SNEAP: A Fast and Efficient Toolchain for Mapping Large-Scale Spiking Neural Network onto NoC-based Neuromorphic Platform

Spiking neural network (SNN), as the third generation of artificial neural networks, has been widely adopted in vision and audio tasks. Nowadays, many neuromorphic platforms support SNN simulation and adopt Network-on-Chips (NoC) architecture for multi-cores interconnection. However, interconnection brings huge area overhead to the platform. Moreover, run-time communication on the interconnection has a significant effect on the total power consumption and performance of the platform. In this paper, we propose a toolchain called SNEAP for mapping SNNs to neuromorphic platforms with multi-cores, which aims to reduce the energy and latency brought by spike communication on the interconnection.

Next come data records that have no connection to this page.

(** * Synthetic data validator: the conformance-and-coverage engine

    A shallow embedding of [validator/data_checker.py] (class [DataChecker]):
    the value normalizer [_to_json_serializable], the DataFrame conversion
    [_convert_dataframe_to_json_serializable] and the report builder
    [validate_data_against_schema], followed by the properties of the
    report that the specification states.

    Conventions of the embedding:
    - Python values are a tagged variant [pyval]; ints are [Z]; floats are
      IEEE 754 binary64 values ([spec_float] at precision 53), with the
      arithmetic of [SpecFloat] and exact comparison, also between an int
      and a float; dicts are association lists in insertion order, with
      distinct keys.
    - An exception that leaves a function is the [Raise] case of [result].
    - A DataFrame is the list of its labelled, typed columns.
    - What belongs to a library and is only observed through its result
      is a parameter of the checker: [jsonschema.validate] by its outcome
      on a record, the iteration order of a [set], [str] and
      [format(_, '.2f')].  Logging is left out.

    The embedding then follows the report to its consumers and covers the
    helpers around the checker: [extract_schema_properties] of
    [validator/schema_parser.py]; [export_failed_cases_csv] of
    [reports/export_utils.py], with [to_csv] and its encoding a parameter
    given by its outcome; and the two
    helpers that [validator/ai_suggester.py] and
    [validator/test_case_generator.py] share, [_call_gemini_with_retry],
    with the model given by the outcomes of its calls and the loop run on
    fuel, and [_parse_gemini_json_response], on a str as the list of its
    code points and with [json.loads] a parameter. *)

From Stdlib Require Import ZArith NArith List String Ascii Bool Lia.
From Stdlib Require Import Permutation Sorted.
From Stdlib Require Import Floats.SpecFloat.
Import ListNotations.

Set Warnings "-register-all".

Local Open Scope Z_scope.
Local Open Scope string_scope.
Local Open Scope list_scope.
(** X20.  The 8-bit register helpers: [writeRegister8] sends the register
    byte followed by the value, and [readRegister8] returns the byte the
    device answered with; when the transaction fails the caller's variable
    keeps its value. *)
Theorem register8_round_trip
    (drv : Driver) (st : t) (dev reg value old : Z) (timeout : Z) :
  isRunning (state_ st) = true -> builds_links drv ->
  0 <= value < 256 ->
  (exists r st',
     writeRegister8 drv st dev reg value timeout = (r, st') /\
     (transactions drv (hw_log st) (new_calls st st')).*1.*1.*2 =
       [register_write_link dev reg [value]] /\
     wire (register_write_link dev reg [value]) =
       [START; SEND (address_byte dev I2C_MASTER_WRITE); SEND reg; SEND value; STOP]) /\
  (transaction_ret drv st (register_read_link dev reg 1) timeout = ESP_OK ->
   take 1 (transaction_received drv st (register_read_link dev reg 1) timeout)
     = [value] ->
   exists st', readRegister8 drv st dev reg old timeout = (ESP_OK, value, st')) /\
  (transaction_ret drv st (register_read_link dev reg 1) timeout <> ESP_OK ->
   exists st',
     readRegister8 drv st dev reg old timeout =
       (transaction_ret drv st (register_read_link dev reg 1) timeout, old, st')).
Proof.
  intros Hrun Hdrv Hv. split; [|split].
  - unfold writeRegister8. eexists _, _.
    split; [apply writeRegister_built; assumption|].
    split; [rewrite transactions_after_transaction; reflexivity|]. reflexivity.
  - intros Hret Hrecv. unfold readRegister8.
    rewrite readRegister_built by (assumption || discriminate).
    cbv zeta. rewrite Hret.
    destruct (decide (ESP_OK <> ESP_OK)) as [Hne|_]; [contradiction|].
    destruct (decide (ESP_OK = ESP_OK)) as [_|Hne]; [|contradiction].
    eexists.
    destruct (transaction_received drv st (register_read_link dev reg 1) timeout)
      as [|x rest]; [discriminate Hrecv|].
    injection Hrecv as ->. unfold store, vector_resize.
    cbn [map length resize drop app take replicate].
    rewrite to_uint8_small by assumption. reflexivity.
  - intros Hret. unfold readRegister8.
    rewrite readRegister_built by (assumption || discriminate).
    cbv zeta.
    destruct (decide (_ <> ESP_OK)) as [_|Hn]; [|contradiction].
    eexists. reflexivity.
Qed.

(** The identification register 0x75 of the mock device at 0x68, and of the
    absent device at 0x50. *)
Lemma register8_round_trip_witness :
  (exists st',
     readRegister8 Scenario.i2c_driver Scenario.i2c_running 0x68 0x75 0 1000
       = (ESP_OK, 0xAB, st')) /\
  (exists st',
     readRegister8 Scenario.i2c_driver Scenario.i2c_running 0x50 0x75 0x11 1000
       = (ESP_FAIL, 0x11, st')).
Proof.
  split.
  - destruct (register8_round_trip Scenario.i2c_driver Scenario.i2c_running
                0x68 0x75 0xAB 0 1000) as (_ & Hread & _).
    + reflexivity.
    + split; intros; reflexivity.
    + lia.
    + apply Hread; vm_compute; reflexivity.
  - destruct (register8_round_trip Scenario.i2c_driver Scenario.i2c_running
                0x50 0x75 0 0x11 1000) as (_ & _ & Hfail).
    + reflexivity.
    + split; intros; reflexivity.
    + lia.
    + assert (Hne : transaction_ret Scenario.i2c_driver Scenario.i2c_running
                      (register_read_link 0x50 0x75 1) 1000 <> ESP_OK)
        by (vm_compute; discriminate).
      destruct (Hfail Hne) as [st' H].
      exists st'. rewrite H. reflexivity.
Defined.

End I2cRegisterFacts.

(** ** I2C: the driver installation and the lifecycle *)

Section I2cLifecycleFacts.
Import CInt Esp HalBase I2cHal.

Lemma only_calls_refl (st : t) : only_calls st st.
Proof. repeat split. exists []. rewrite app_nil_r. reflexivity. Qed.

Lemma only_calls_log (st st' : t) (c : Call) :
  only_calls st st' -> only_calls st (set_hw_log st' (hw_log st' ++ [c])).
Proof.
  intros (Hs & Hc & Hd & calls & Hl). repeat split; try assumption.
  exists (calls ++ [c]). cbn [hw_log set_hw_log]. rewrite Hl, app_assoc. reflexivity.
Qed.
Lemma hoist_fold_permutation (qmt : QueryMetadataTable) (blocks : list Block)
    (st : HoistState) :
  mv_new_ir_blocks (fold_left (hoist_step qmt) blocks st)
    ++ mv_global_filters (fold_left (hoist_step qmt) blocks st)
  ≡ₚ mv_new_ir_blocks st ++ mv_global_filters st ++ blocks.
Proof.
  revert st. induction blocks as [|x rest IH]; intros st.
  - simpl. by rewrite app_nil_r.
  - simpl fold_left. rewrite IH.
    destruct (is_global_operations_start x) eqn:Hx.
    + destruct x; try discriminate. rewrite hoist_step_global_start. simpl.
      solve_Permutation.
    + destruct (hoist_step_not_global_start qmt st x Hx) as [-> ->].
      destruct (within_optional_scope st && is_filter x); solve_Permutation.
Qed.

(** X10. The pass neither invents nor duplicates a block: its output,
    together with the Filters still pending when it returns, is a
    rearrangement of the input.  On an input that ends with
    GlobalOperationsStart nothing is pending, and the output is a
    rearrangement of the input. *)
Theorem move_filters_rearranges (qmt : QueryMetadataTable) :
  (forall ir_blocks,
     move_filters_in_optional_locations_to_global_operations ir_blocks qmt
       ++ mv_global_filters (fold_left (hoist_step qmt) ir_blocks hoist_init)
     ≡ₚ ir_blocks) /\
  (forall ir_blocks,
     move_filters_in_optional_locations_to_global_operations ir_blocks qmt ⊆+ ir_blocks) /\
  (forall ir_blocks,
     move_filters_in_optional_locations_to_global_operations
       (ir_blocks ++ [GlobalOperationsStart]) qmt
     ≡ₚ ir_blocks ++ [GlobalOperationsStart]).
Proof.
  split; [| split].
  - intros ir_blocks. unfold move_filters_in_optional_locations_to_global_operations.
    by rewrite hoist_fold_permutation.
  - intros ir_blocks. unfold move_filters_in_optional_locations_to_global_operations.
    rewrite <- (hoist_fold_permutation qmt ir_blocks hoist_init) at 2.
    by apply submseteq_inserts_r.
  - intros ir_blocks.
    pose proof (hoist_fold_permutation qmt (ir_blocks ++ [GlobalOperationsStart]) hoist_init)
      as Hperm.
    unfold move_filters_in_optional_locations_to_global_operations.
    rewrite fold_left_app in Hperm |- *. simpl fold_left in Hperm |- *.
    rewrite hoist_step_global_start in Hperm |- *. simpl in Hperm |- *.
    by rewrite app_nil_r in Hperm.
Qed.

Lemma hoist_fold_no_optional_scope (qmt : QueryMetadataTable) (blocks n : list Block) :
  no_optional_scope qmt blocks = true ->
  fold_left (hoist_step qmt) blocks
    {| mv_new_ir_blocks := n; mv_global_filters := []; within_optional_scope := false |}
  = {| mv_new_ir_blocks := n ++ blocks; mv_global_filters := [];
       within_optional_scope := false |}.
Proof.
  unfold no_optional_scope. revert n.
  induction blocks as [|x rest IH]; intros n H.
  - simpl. by rewrite app_nil_r.
  - simpl in H. apply andb_prop in H as [Hx Hrest]. apply negb_true_iff in Hx.
    simpl fold_left.
    replace (hoist_step qmt {| mv_new_ir_blocks := n; mv_global_filters := [];
                               within_optional_scope := false |} x)
      with {| mv_new_ir_blocks := n ++ [x]; mv_global_filters := [];
              within_optional_scope := false |}.
    + rewrite IH by exact Hrest. by rewrite <- app_assoc.
    + destruct x as [| ? ? [] | | | | | | |]; try discriminate; try reflexivity;
        simpl in Hx; unfold hoist_step, hoist_branch; simpl; rewrite ?Hx;
        rewrite ?app_nil_r; reflexivity.
Qed.

(** X11. A query without optional scopes (no optional Traverse, no
    Backtrack to a location of positive optional-scope depth) is returned
    unchanged, wherever its GlobalOperationsStart blocks are. *)
Theorem move_filters_no_optional_scope (qmt : QueryMetadataTable)
    (ir_blocks : list Block) :
  no_optional_scope qmt ir_blocks = true ->
  move_filters_in_optional_locations_to_global_operations ir_blocks qmt = ir_blocks.
Proof.
  intros H. unfold move_filters_in_optional_locations_to_global_operations, hoist_init.
  by rewrite hoist_fold_no_optional_scope.
Qed.

Lemma move_filters_no_optional_scope_witness :
  no_optional_scope example_metadata
    [QueryRoot; name_filter; MarkLocation loc_A; Traverse "out" "Animal_ParentOf" false;
     name_filter; MarkLocation loc_B; Backtrack loc_A; GlobalOperationsStart] = true /\
  move_filters_in_optional_locations_to_global_operations
    [QueryRoot; name_filter; MarkLocation loc_A; Traverse "out" "Animal_ParentOf" false;
     name_filter; MarkLocation loc_B; Backtrack loc_A; GlobalOperationsStart]
    example_metadata
  = [QueryRoot; name_filter; MarkLocation loc_A; Traverse "out" "Animal_ParentOf" false;
     name_filter; MarkLocation loc_B; Backtrack loc_A; GlobalOperationsStart].
Proof.
  split; [reflexivity |].
  apply (move_filters_no_optional_scope example_metadata). reflexivity.
Defined.

Lemma hoisted_kept (qmt : QueryMetadataTable) (blocks : list Block) (inside : bool) :
  hoisted qmt inside (kept qmt inside blocks) = [] /\
  kept qmt inside (kept qmt inside blocks) = kept qmt inside blocks /\
  scope_after qmt inside (kept qmt inside blocks) = scope_after qmt inside blocks.
Proof.
  revert inside. induction blocks as [|x rest IH]; intros inside; [done |].
  destruct (IH (scope_step qmt inside x)) as (Hh & Hk & Hs).
  simpl. destruct (inside && is_filter x) eqn:E; simpl.
  - apply andb_prop in E as [-> Hx]. destruct x; try discriminate. exact (IH true).
  - rewrite E. simpl. rewrite Hh, Hk. done.
Qed.

Lemma no_global_operations_start_kept (qmt : QueryMetadataTable) (blocks : list Block)
    (inside : bool) :
  no_global_operations_start blocks = true ->
  no_global_operations_start (kept qmt inside blocks) = true /\
  no_global_operations_start (hoisted qmt inside blocks) = true.
Proof.
  unfold no_global_operations_start. revert inside.
  induction blocks as [|x rest IH]; intros inside H; [done |].
  simpl in H. apply andb_prop in H as [Hx Hrest].
  destruct (IH (scope_step qmt inside x) Hrest) as [Hk Hh].
  simpl. rewrite !forallb_app, Hk, Hh.
  destruct (inside && is_filter x); simpl; rewrite ?Hx; done.
Qed.

Lemma outside_filters_kept (qmt : QueryMetadataTable) (filters rest : list Block) :
  strip_filters filters = [] ->
  kept qmt false (filters ++ rest) = filters ++ kept qmt false rest /\
  hoisted qmt false (filters ++ rest) = hoisted qmt false rest.
Proof.
  induction filters as [|x filters IH]; intros H; [done |].
  destruct x; try discriminate. simpl in *.
  destruct (IH H) as [-> ->]. done.
Qed.

(** X12. If the optional scopes are all closed when the single
    GlobalOperationsStart is reached, running the pass on its own output
    returns that output: the Filters moved after GlobalOperationsStart stay
    where they were put. *)
Theorem move_filters_idempotent (qmt : QueryMetadataTable) (pre post : list Block) :
  no_global_operations_start pre = true ->
  no_global_operations_start post = true ->
  scope_after qmt false pre = false ->
  move_filters_in_optional_locations_to_global_operations
    (move_filters_in_optional_locations_to_global_operations
       (pre ++ GlobalOperationsStart :: post) qmt) qmt
  = move_filters_in_optional_locations_to_global_operations
      (pre ++ GlobalOperationsStart :: post) qmt.
Proof.
  intros Hpre Hpost Hclosed.
  rewrite (move_filters_single_global_start qmt pre post Hpre Hpost), Hclosed.
  destruct (no_global_operations_start_kept qmt pre false Hpre) as [Hkpre Hhpre].
  destruct (no_global_operations_start_kept qmt post false Hpost) as [Hkpost _].
  destruct (hoisted_kept qmt pre false) as (Hh & Hk & Hs).
  destruct (hoisted_kept qmt post false) as (_ & Hk' & _).
  rewrite move_filters_single_global_start.
  - rewrite Hh, Hk, Hs, Hclosed. simpl.
    destruct (outside_filters_kept qmt (hoisted qmt false pre) (kept qmt false post)
                (strip_filters_hoisted qmt pre false)) as [-> _].
    by rewrite Hk'.
  - exact Hkpre.
  - unfold no_global_operations_start in *. by rewrite forallb_app, Hhpre, Hkpost.
Qed.

Lemma move_filters_idempotent_witness :
  no_global_operations_start
    [QueryRoot; MarkLocation loc_A; Traverse "out" "Animal_ParentOf" true;
     Filter (ContextField (navigate_to_field loc_B "name") "String");
     MarkLocation loc_B; Backtrack loc_A] = true /\
  no_global_operations_start [Filter (Literal "$enabled")] = true /\
  scope_after example_metadata false
    [QueryRoot; MarkLocation loc_A; Traverse "out" "Animal_ParentOf" true;
     Filter (ContextField (navigate_to_field loc_B "name") "String");
     MarkLocation loc_B; Backtrack loc_A] = false /\
  move_filters_in_optional_locations_to_global_operations
    (move_filters_in_optional_locations_to_global_operations
       ([QueryRoot; MarkLocation loc_A; Traverse "out" "Animal_ParentOf" true;
         Filter (ContextField (navigate_to_field loc_B "name") "String");
         MarkLocation loc_B; Backtrack loc_A]
          ++ GlobalOperationsStart :: [Filter (Literal "$enabled")]) example_metadata)
    example_metadata
  = move_filters_in_optional_locations_to_global_operations
      ([QueryRoot; MarkLocation loc_A; Traverse "out" "Animal_ParentOf" true;
        Filter (ContextField (navigate_to_field loc_B "name") "String");
        MarkLocation loc_B; Backtrack loc_A]
         ++ GlobalOperationsStart :: [Filter (Literal "$enabled")]) example_metadata.
Proof.
  split; [reflexivity |]. split; [reflexivity |]. split; [reflexivity |].
  apply (move_filters_idempotent example_metadata); reflexivity.
Defined.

SNEAP includes two key steps: partitioning the SNN to reduce the spikes communicated between partitions, and mapping the partitions of SNN to the NoC to reduce average hop of spikes under the constraint of hardware resources. SNEAP can reduce more spikes communicated on the interconnection of NoC and spend less time than other toolchains in the partitioning phase. Moreover, the average hop of spikes is reduced more by SNEAP within a time period, which effectively reduces the energy and latency on the NoC-based neuromorphic platform. The experimental results show that SNEAP can achieve 418x reduction in end-to-end execution time, and reduce energy consumption and spike latency, on average, by 23% and 51% respectively, compared with SpiNeMap.